Friday, June 10, 2011

Goodbye, Mr. Chips (1939)

MGM, 1939

Principal Cast:  Robert Donat, Greer Garson, Terry Kilburn, John Mills, Paul Henreid
Director:  Sam Wood
Producer:  Victor Saville
Screenwriters:  R.C. Sherriff, Claudine West, Eric Maschwitz
Cinematography:  F.A. Young

Awards & Nominations:
Academy Awards
Best Actor in a Leading Role - Robert Donat

Academy Award Nominations
Best Picture
Best Actress in a Leading Role - Greer Garson
Best Director - Sam Wood
Best Writing, Screenplay - R.C. Sherriff, Claudine West, Eric Maschwitz
Best Editing 
Best Sound Recording

American Film Institute
#41 on the 100 Years... 100 Heroes & Villains (Arthur Chipping in the "Heroes" category)

Cannes Film Festival
Golden Palm Nominee

Arthur Chipping, or "Mr. Chips," a classics teacher, remembers his long teaching career at the Brookfield Boarding School for boys.  It starts with him as a young man in late 19th Century England and follows his career throughout his entire life.  At first, Chips is stuffy, old-fashioned and uptight, which does not gain him respect nor admiration from his rowdy students.  When he meets Katherine, his first and only love, he gradually he begins to change as he has a positive impact on his outlook on life.  As the years go on, Chips slowly becomes the best, most respected and loved teacher in the school, all while encountering tragedy and adversity along the way.


I thought I heard you saying it was a pity... pity I never had any children. But you're wrong. I have. Thousands of them. Thousands of them... and all boys.

Make no mistake about it:  Goodbye, Mr. Chips is a very pleasant film.  It's not controversial in any way. It wasn't ahead of its time.  And it wasn't revolutionary... neither in story nor visuals.  And you know what?  There's absolutely nothing wrong with that, as long as it is done well.  Sometimes, all one wants to do is sit back and enjoy a good story.  This film does that.  It has a bit of everything:  drama, some comedy, character development, tragedy and, so things don't get boring, a little adversity.  Sometimes, that is all you need.

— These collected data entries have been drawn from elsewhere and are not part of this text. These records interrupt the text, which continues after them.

(** * The faye-redis-ng storage engine, embedded in Rocq

    The development follows [Engine] (the class of the engine source file):
    client sessions in a Redis sorted set, the two subscription indices,
    per-client message queues, and the garbage-collection lock.

    - [JS]     : the JavaScript values the engine computes with;
    - [Redis]  : the commands the engine sends, with their effect on a store;
    - [Async]  : asynchronous engine methods as resumptions, and a scheduler
                 that interleaves them with the other users of the store;
    - [Engine] : the methods of the class, one definition per method;
    - [Spec]   : statements of the specification, written from its words;
    - the theorems. *)

From Stdlib Require Import ZArith Lia Ascii String Floats.
From Stdlib Require Import Decimal DecimalString DecimalPos DecimalZ.
From stdpp Require Import gmap strings list fin_maps sorting.

Set Warnings "-register-all,-clear-no-such-hyp,-inexact-float".
Open Scope Z_scope.

(** ** JavaScript values *)

Module JS.

(** A JavaScript number is an IEEE 754 binary64 value: the primitive
    floats of the kernel, with their operations ([*], [-], [<], [<=]
    round and compare as the double-precision hardware does). *)
Definition num : Type := PrimFloat.float.

Definition NaN : num := PrimFloat.nan.

(** The values [server.timeout] is given in the engine and its tests. *)
Inductive value :=
| Undefined
| Null
| Bool (b : bool)
| Num (n : num).

(** The number an integer denotes: the nearest binary64 value, which is
    the integer itself up to 2^53 in absolute value. *)
Definition of_Z (z : Z) : num :=
  SF2Prim (binary_normalize prec emax z 0 false).


(** The integers that binary64 holds exactly, one by one (the safe
    integers).  Time values, [Date.now()] among them, are at most
    8.64e15 in absolute value, and so are safe. *)
Definition safe (z : Z) : Prop := Z.abs z < 2 ^ 53.

(** The binary64 value of an integer, as the sign, the digits and the
    exponent of the format. *)
Definition SF (z : Z) : spec_float := binary_normalize prec emax z 0 false.

(** The digits and the exponent of a positive integer below 2^53: the
    integer itself, moved up to fill the 53 bits. *)
Definition normal (p : positive) : positive * Z :=
  match 53 - Zpos (Pos.size p) with
  | Zpos k => (Pos.iter xO p k, - Zpos k)
  | _ => (p, 0)
  end.

(** [typeof v === 'number'] *)
Definition typeof_number (v : value) : bool :=
  match v with Num _ => true | _ => false end.

(** ToNumber, applied by [*] and [-] to their operands. *)
Definition ToNumber (v : value) : num :=
  match v with
  | Undefined => NaN
  | Null => of_Z 0
  | Bool b => of_Z (if b then 1 else 0)
  | Num n => n
  end.

Definition mul (a b : num) : num := PrimFloat.mul a b.

Definition sub (a b : num) : num := PrimFloat.sub a b.

(** [a < b]; every comparison with NaN is false. *)
Definition lt (a b : num) : bool := PrimFloat.ltb a b.

(** [a > b] *)
Definition gt (a b : num) : bool := lt b a.

(** [a <= b] *)
Definition le (a b : num) : bool := PrimFloat.leb a b.

(** [Number.prototype.toString] on a safe integer: its decimal digits.
    (Beyond the safe integers JavaScript prints the shortest digits that
    read back as the same double, and an exponent from 10^21 on; the
    statements below keep to safe integers.) *)
Definition toString (z : Z) : string :=
  NilZero.string_of_int (Z.to_int z).

Definition is_space (a : ascii) : bool :=
  let n := nat_of_ascii a in
  ((n =? 32) || ((9 <=? n) && (n <=? 13)))%nat.

Fixpoint skip_space (s : string) : string :=
  match s with
  | String a r => if is_space a then skip_space r else s
  | EmptyString => s
  end.

Definition digit_of (a : ascii) : option (uint -> uint) :=
  match a with
  | "0" => Some D0 | "1" => Some D1 | "2" => Some D2 | "3" => Some D3
  | "4" => Some D4 | "5" => Some D5 | "6" => Some D6 | "7" => Some D7
  | "8" => Some D8 | "9" => Some D9 | _ => None
  end%char.

(** The longest prefix of decimal digits. *)
Fixpoint digits (s : string) : uint :=
  match s with
  | String a r =>
      match digit_of a with
      | Some d => d (digits r)
      | None => Nil
      end
  | EmptyString => Nil
  end.

Definition magnitude (s : string) (sign : Z) : option Z :=
  match digits s with
  | Nil => None
  | d => Some (sign * Z.of_uint d)
  end.

(** The integer [parseInt(s, 10)] reads: leading white space, an optional
    sign, then the longest run of digits; none when there is no digit. *)
Definition integer (s : string) : option Z :=
  match skip_space s with
  | String "-"%char r => magnitude r (-1)
  | String "+"%char r => magnitude r 1
  | r => magnitude r 1
  end.

(** [parseInt(s, 10)]: the number that integer denotes, NaN when there is
    none. *)
Definition parseInt (s : string) : num :=
  match integer s with
  | Some z => of_Z z
  | None => NaN
  end.

End JS.

(** JSON payloads: what [JSON.stringify] accepts and [JSON.parse] returns.
    Numbers are integers here. *)
Inductive json :=
| JNull
| JBool (b : bool)
| JNumber (n : Z)
| JString (s : string)
| JArray (items : list json)
| JObject (fields : list (string * json)).

(** The runtime's [JSON] object.  [parse] is [None] where [JSON.parse]
    throws. *)
Record JSON_t := {
  stringify : json -> string;
  parse : string -> option json
}.

(** ** The Redis commands of the engine *)

Module Redis.

(** What a key holds. *)
Inductive entry :=
| ZSet (members : gmap string Z)
| SSet (members : gset string)
| LList (items : list string)
| Str (s : string).

(** The key space, the messages published so far on the pub/sub
    channels (channel, payload), oldest first, and the number of
    connections subscribed to each channel (every engine process
    subscribes to its two notification channels). *)
Record store := {
  db : gmap string entry;
  pubsub : list (string * string);
  listeners : gmap string nat
}.

Inductive command :=
| ZADD (key : string) (NX : bool) (score : Z) (member : string)
| ZSCORE (key member : string)
| ZREM (key member : string)
| ZRANGEBYSCORE (key : string) (min max : JS.num)
| SADD (key member : string)
| SREM (key member : string)
| SMEMBERS (key : string)
| SUNION (keys : list string)
| RPUSH (key element : string)
| LRANGE (key : string) (start stop : Z)
| DEL (key : string)
| PUBLISH (channel message : string)
| SETNX (key value : string)
| GET (key : string)
| SET_GET (key value : string).

(** One round trip: a command, or a MULTI ... EXEC batch. *)
Inductive request :=
| Single (c : command)
| MultiExec (cs : list command).

(** Replies as the client library hands them to JavaScript. *)
Inductive reply :=
| Nil
| Int (z : Z)
| Flag (b : bool)
| Bulk (s : string)
| Array (items : list string)
| Error (msg : string)
| Results (rs : list reply).

Definition WRONGTYPE : reply :=
  Error "WRONGTYPE Operation against a key holding the wrong kind of value".

Definition with_db (s : store) (d : gmap string entry) : store :=
  {| db := d; pubsub := pubsub s; listeners := listeners s |}.

(** Typed reads: [None] is a key of another type, a missing key reads as
    the empty container. *)
Definition as_zset (e : option entry) : option (gmap string Z) :=
  match e with
  | None => Some ∅
  | Some (ZSet m) => Some m
  | Some _ => None
  end.

Definition as_set (e : option entry) : option (gset string) :=
  match e with
  | None => Some ∅
  | Some (SSet m) => Some m
  | Some _ => None
  end.

Definition as_list (e : option entry) : option (list string) :=
  match e with
  | None => Some []
  | Some (LList l) => Some l
  | Some _ => None
  end.

(** Redis drops a key whose container became empty. *)
Definition put_zset (key : string) (m : gmap string Z)
    (d : gmap string entry) : gmap string entry :=
  if decide (m = ∅) then delete key d else <[key := ZSet m]> d.

Definition put_set (key : string) (m : gset string)
    (d : gmap string entry) : gmap string entry :=
  if decide (m = ∅) then delete key d else <[key := SSet m]> d.

(** Sorted-set order: by score, ties by member. *)
Definition zorder (x y : string * Z) : Prop :=
  x.2 < y.2 ∨ (x.2 = y.2 ∧ String.leb x.1 y.1 = true).

#[global] Instance zorder_dec x y : Decision (zorder x y).
Proof. unfold zorder. apply _. Defined.

Definition in_range (min max : JS.num) (x : string * Z) : bool :=
  JS.le min (JS.of_Z x.2) && JS.le (JS.of_Z x.2) max.

Definition zrangebyscore (m : gmap string Z) (min max : JS.num)
    : list string :=
  (merge_sort zorder (filter (λ x, in_range min max x = true)
                             (map_to_list m))).*1.

Definition is_NaN (n : JS.num) : bool := PrimFloat.is_nan n.

Fixpoint union_all (sets : list (option (gset string)))
    : option (gset string) :=
  match sets with
  | [] => Some ∅
  | Some x :: rest => (λ y, x ∪ y) <$> union_all rest
  | None :: _ => None
  end.

(** [LRANGE]: indices count from the end when negative; both ends are
    included. *)
Definition lrange (l : list string) (start stop : Z) : list string :=
  let len := Z.of_nat (length l) in
  let a := if start <? 0 then Z.max 0 (len + start) else start in
  let b := if stop <? 0 then len + stop else Z.min stop (len - 1) in
  if b <? a then [] else take (Z.to_nat (b - a + 1)) (drop (Z.to_nat a) l).

Definition exec_command (c : command) (s : store) : store * reply :=
  match c with
  | ZADD key NX score member =>
      match as_zset (db s !! key) with
      | None => (s, WRONGTYPE)
      | Some m =>
          match m !! member with
          | Some _ =>
              if NX then (s, Int 0)
              else (with_db s (<[key := ZSet (<[member := score]> m)]> (db s)),
                    Int 0)
          | None =>
              (with_db s (<[key := ZSet (<[member := score]> m)]> (db s)),
               Int 1)
          end
      end
  | ZSCORE key member =>
      match as_zset (db s !! key) with
      | None => (s, WRONGTYPE)
      | Some m =>
          match m !! member with
          | Some score => (s, Int score)
          | None => (s, Nil)
          end
      end
  | ZREM key member =>
      match as_zset (db s !! key) with
      | None => (s, WRONGTYPE)
      | Some m =>
          match m !! member with
          | Some _ => (with_db s (put_zset key (delete member m) (db s)), Int 1)
          | None => (s, Int 0)
          end
      end
  | ZRANGEBYSCORE key min max =>
      if is_NaN min || is_NaN max
      then (s, Error "ERR min or max is not a float")
      else
        match as_zset (db s !! key) with
        | None => (s, WRONGTYPE)
        | Some m => (s, Array (zrangebyscore m min max))
        end
  | SADD key member =>
      match as_set (db s !! key) with
      | None => (s, WRONGTYPE)
      | Some m =>
          if decide (member ∈ m) then (s, Int 0)
          else (with_db s (<[key := SSet ({[member]} ∪ m)]> (db s)), Int 1)
      end
  | SREM key member =>
      match as_set (db s !! key) with
      | None => (s, WRONGTYPE)
      | Some m =>
          if decide (member ∈ m)
          then (with_db s (put_set key (m ∖ {[member]}) (db s)), Int 1)
          else (s, Int 0)
      end
  | SMEMBERS key =>
      match as_set (db s !! key) with
      | None => (s, WRONGTYPE)
      | Some m => (s, Array (elements m))
      end
  | SUNION keys =>
      match keys with
      | [] => (s, Error "ERR wrong number of arguments for 'sunion' command")
      | _ =>
          match union_all (map (λ key, as_set (db s !! key)) keys) with
          | None => (s, WRONGTYPE)
          | Some m => (s, Array (elements m))
          end
      end
  | RPUSH key element =>
      match as_list (db s !! key) with
      | None => (s, WRONGTYPE)
      | Some l =>
          (with_db s (<[key := LList (l ++ [element])]> (db s)),
           Int (Z.of_nat (length l) + 1))
      end
  | LRANGE key start stop =>
      match as_list (db s !! key) with
      | None => (s, WRONGTYPE)
      | Some l => (s, Array (lrange l start stop))
      end
  | DEL key =>
      match db s !! key with
      | Some _ => (with_db s (delete key (db s)), Int 1)
      | None => (s, Int 0)
      end
  | PUBLISH channel message =>
      ({| db := db s; pubsub := pubsub s ++ [(channel, message)];
          listeners := listeners s |},
       Int (Z.of_nat (default 0%nat (listeners s !! channel))))
  | SETNX key value =>
      match db s !! key with
      | Some _ => (s, Flag false)
      | None => (with_db s (<[key := Str value]> (db s)), Flag true)
      end
  | GET key =>
      match db s !! key with
      | None => (s, Nil)
      | Some (Str v) => (s, Bulk v)
      | Some _ => (s, WRONGTYPE)
      end
  | SET_GET key value =>
      match db s !! key with
      | None => (with_db s (<[key := Str value]> (db s)), Nil)
      | Some (Str v) => (with_db s (<[key := Str value]> (db s)), Bulk v)
      | Some _ => (s, WRONGTYPE)
      end
  end.

(** EXEC runs the queued commands in order, with nothing in between. *)
Fixpoint exec_multi (cs : list command) (s : store)
    : store * list reply :=
  match cs with
  | [] => (s, [])
  | c :: rest =>
      let '(s1, r) := exec_command c s in
      let '(s2, rs) := exec_multi rest s1 in
      (s2, r :: rs)
  end.

Definition is_error (r : reply) : bool :=
  match r with Error _ => true | _ => false end.

(** What the client hands back for a request.  [multi.exec()] is rejected
    when one of the queued commands failed (the client's MultiErrorReply),
    after all of them have run. *)
Definition exec (rq : request) (s : store) : store * reply :=
  match rq with
  | Single c => exec_command c s
  | MultiExec cs =>
      let '(s', rs) := exec_multi cs s in
      (s', if existsb is_error rs then Error "MultiErrorReply"
           else Results rs)
  end.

This is the definition of a "feel good" film.  It's hard to walk away from this film without smiling.  As mentioned earlier, there is a major tragedy that hits Mr. Chips towards the middle of the film.  If I have a criticism of this film, it would be that this particular incident is handled somewhat awkwardly.  It still is quite touching to see how Chips is affected by this, however.  On top of dealing with this tragedy, the Chips character is developed as an exceptional leader by keeping the boys distracted while their country is torn by the war, almost literally right outside their doors.  When one looks at this film through the context of history, Great Britain was less than a year away from the German bombings of World War II at the times of this film's release, which makes these scenes all the more poignant.

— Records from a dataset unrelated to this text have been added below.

(** * Training-loop orchestration of ai-toolkit: scheduling, checkpoints, losses

    A shallow embedding of [jobs/process/BaseSDTrainProcess.py] and
    [jobs/process/TrainVAEProcess.py].  Python integers are [Z], floats are
    idealised as exact rationals [Q], [None]-able values are [option],
    dictionaries are association lists in insertion order, the save directory
    is a listing of file records, and the side effects a run performs are
    collected in a trace of events. *)

From Stdlib Require Import ZArith QArith List String Ascii Lia Bool.
From Stdlib Require Import Numbers.DecimalString.
From Stdlib Require Import Sorting.Permutation Sorting.Sorted.
Import ListNotations.

Open Scope Z_scope.

(** ** Python primitives used by the two trainers *)

Module Py.

(** Truth value of an optional integer in a condition: [None] and [0] are
    falsy. *)
Definition truthy (i : option Z) : bool :=
  match i with
  | None => false
  | Some n => negb (n =? 0)
  end.

(** [str(n)] for an integer. *)
Definition str (n : Z) : string := NilZero.string_of_int (Z.to_int n).

Fixpoint zeros (n : nat) : string :=
  match n with
  | O => EmptyString
  | S n' => String "0" (zeros n')
  end.

(** [s.zfill(width)]: left-pad with zeros, after the sign if there is one. *)
Definition zfill (s : string) (width : nat) : string :=
  if (width <=? String.length s)%nat then s
  else
    let pad := zeros (width - String.length s) in
    match s with
    | String c rest =>
        if (Ascii.eqb c "-" || Ascii.eqb c "+")%bool
        then String c (pad ++ rest)
        else (pad ++ s)%string
    | EmptyString => pad
    end.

Of course, you can't speak of this film without mentioning Robert Donat's Oscar-winning performance.  He starts the film as a young, fresh-faced teacher and ends the film as a crotchety old man.  The transformation of the character over the years is a lot of fun to watch, especially in his older years.  IMDB doesn't have any information on the make-up artist for this film, but the make-up is amazing.  Combined with Donat's superb acting you truly believe that this (at the time) 35 year old man is in his 80s.  
Overall, is Goodbye, Mr. Chips a little outdated and oftentimes corny?  Yes, by today's standards it would be (especially that final shot.)  But it doesn't matter, it's a fun, well-told inspirational story with excellent acting.  Goodbye, Mr. Chips is one of the best "inspiring teacher" films ever produced.